- Opening Delimiter -

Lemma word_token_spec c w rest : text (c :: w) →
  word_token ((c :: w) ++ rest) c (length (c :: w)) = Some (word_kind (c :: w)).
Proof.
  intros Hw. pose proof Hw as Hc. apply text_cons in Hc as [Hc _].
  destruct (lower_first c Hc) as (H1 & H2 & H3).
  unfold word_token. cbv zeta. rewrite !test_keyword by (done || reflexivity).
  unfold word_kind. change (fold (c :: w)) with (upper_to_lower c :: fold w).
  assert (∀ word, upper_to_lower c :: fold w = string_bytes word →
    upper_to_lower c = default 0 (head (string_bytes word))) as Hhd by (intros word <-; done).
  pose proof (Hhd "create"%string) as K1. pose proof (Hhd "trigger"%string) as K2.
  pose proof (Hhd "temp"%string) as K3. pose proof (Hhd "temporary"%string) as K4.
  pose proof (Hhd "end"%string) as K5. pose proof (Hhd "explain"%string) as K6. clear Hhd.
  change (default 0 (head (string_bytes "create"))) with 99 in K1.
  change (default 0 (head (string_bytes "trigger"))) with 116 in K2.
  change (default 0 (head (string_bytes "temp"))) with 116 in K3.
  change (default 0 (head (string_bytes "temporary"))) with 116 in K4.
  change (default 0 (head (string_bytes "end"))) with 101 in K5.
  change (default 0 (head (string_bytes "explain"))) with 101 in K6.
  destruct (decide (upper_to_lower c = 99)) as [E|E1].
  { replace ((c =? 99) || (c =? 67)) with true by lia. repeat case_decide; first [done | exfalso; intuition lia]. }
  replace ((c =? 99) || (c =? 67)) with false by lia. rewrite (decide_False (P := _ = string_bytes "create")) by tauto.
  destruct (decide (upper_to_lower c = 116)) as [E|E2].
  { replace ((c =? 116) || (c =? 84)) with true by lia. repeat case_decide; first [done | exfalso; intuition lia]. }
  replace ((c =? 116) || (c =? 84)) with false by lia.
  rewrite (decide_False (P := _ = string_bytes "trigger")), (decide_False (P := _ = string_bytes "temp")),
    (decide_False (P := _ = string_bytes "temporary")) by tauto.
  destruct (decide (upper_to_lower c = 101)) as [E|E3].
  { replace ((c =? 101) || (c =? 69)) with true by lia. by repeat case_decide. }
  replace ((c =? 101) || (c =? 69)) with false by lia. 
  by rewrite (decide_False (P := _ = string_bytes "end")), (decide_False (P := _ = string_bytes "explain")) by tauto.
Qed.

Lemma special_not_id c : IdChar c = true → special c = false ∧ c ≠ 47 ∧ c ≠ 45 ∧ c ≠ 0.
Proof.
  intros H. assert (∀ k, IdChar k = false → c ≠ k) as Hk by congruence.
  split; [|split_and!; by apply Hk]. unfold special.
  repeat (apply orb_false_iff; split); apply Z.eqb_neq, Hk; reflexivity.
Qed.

- Closing Delimiter -

Retype, in the same exact form, the lines of the material above from the line holding "as K1. pose" through the line holding "destruct (decide (upper_to_lower c = 99))".

  pose proof (Hhd "create"%string) as K1. pose proof (Hhd "trigger"%string) as K2.
  pose proof (Hhd "temp"%string) as K3. pose proof (Hhd "temporary"%string) as K4.
  pose proof (Hhd "end"%string) as K5. pose proof (Hhd "explain"%string) as K6. clear Hhd.
  change (default 0 (head (string_bytes "create"))) with 99 in K1.
  change (default 0 (head (string_bytes "trigger"))) with 116 in K2.
  change (default 0 (head (string_bytes "temp"))) with 116 in K3.
  change (default 0 (head (string_bytes "temporary"))) with 116 in K4.
  change (default 0 (head (string_bytes "end"))) with 101 in K5.
  change (default 0 (head (string_bytes "explain"))) with 101 in K6.
  destruct (decide (upper_to_lower c = 99)) as [E|E1].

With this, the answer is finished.